**What the exercise asks:** Below are entries. Copy exactly the lines running from the line that holds "let expected := calls" to the line that holds "intros Htag Hne Hrel expected.", with both ends included.

Items listed in a dataset:
(** The tag resolves, and the changelog of the release cannot be had: the
    fetch fails, or the record is not what the script reads. *)
Lemma notify_without_release tag e :
  listed_tag w (calls st) url hash = inr (Some tag) ->
  tag <> EmptyString ->
  match fetched w (calls st ++ [listing]) (release_url org tag) token with
  | inl e' => e' = e
  | inr record => release_changes record = inl e
  end ->
  let expected := calls st ++ [listing; Get (release_url org tag) (api_headers token)] in
  fst root = inl e /\ calls (snd root) = expected
  /\ fst tool = inl e /\ calls (snd tool) = expected.
Proof.
  intros Htag Hne Hrel expected.
  assert (truthy_str (Some tag) = true) as Htrue
    by (destruct tag; [congruence | reflexivity]).
  split; [|split].
  - unfold Root.notify_release, bind, lift. rewrite located.
    destruct (root_get_tag_run w url hash st) as (st2 & -> & Hc2 & Hf2).
    rewrite Htag, Htrue.
    destruct (root_get_release_run w org (arg (Some tag)) token st2) as (st3 & -> & _).
    cbn [arg] in *. rewrite Hc2.
    destruct (fetched w _ _ _) as [e'|record]; [now subst | now rewrite Hrel].
  - unfold Root.notify_release, bind, lift. rewrite located.
    destruct (root_get_tag_run w url hash st) as (st2 & -> & Hc2 & Hf2).
    rewrite Htag, Htrue.
    destruct (root_get_release_run w org (arg (Some tag)) token st2)
      as (st3 & -> & Hc3 & _).
    cbn [arg] in *. rewrite Hc2.
    destruct (fetched w _ _ _) as [e'|record]; [|rewrite Hrel]; cbn [snd];
      rewrite Hc3, Hc2, <- app_assoc; reflexivity.
  - unfold Tool.notify_release, bind, Tool.logger_info, emit.
    set (st0 := said _ st).
    destruct (tool_extract_org_repo_run url st0) as (st1 & -> & Hc1 & Hf1).
    rewrite located.
    destruct (tool_get_tag_run w url hash st1) as (st2 & -> & Hc2 & Hf2).
    rewrite Hc1. cbn [calls st0 said]. rewrite Htag, Htrue.
    destruct (tool_get_release_run w org (arg (Some tag)) token st2)
      as (st3 & -> & Hc3 & _).
    cbn [arg] in *. rewrite Hc2, Hc1. cbn [calls st0 said].
    destruct (fetched w _ _ _) as [e'|record].
    + subst e'. cbn [fst snd]. split; [reflexivity|].
      rewrite Hc3, Hc2, Hc1, <- app_assoc. reflexivity.
    + unfold lift. rewrite Hrel. cbn [fst snd]. split; [reflexivity|].
      rewrite Hc3, Hc2, Hc1, <- app_assoc. reflexivity.
Qed.
End NotifyFailures.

**Task output:**
  let expected := calls st ++ [listing; Get (release_url org tag) (api_headers token)] in
  fst root = inl e /\ calls (snd root) = expected
  /\ fst tool = inl e /\ calls (snd tool) = expected.
Proof.
  intros Htag Hne Hrel expected.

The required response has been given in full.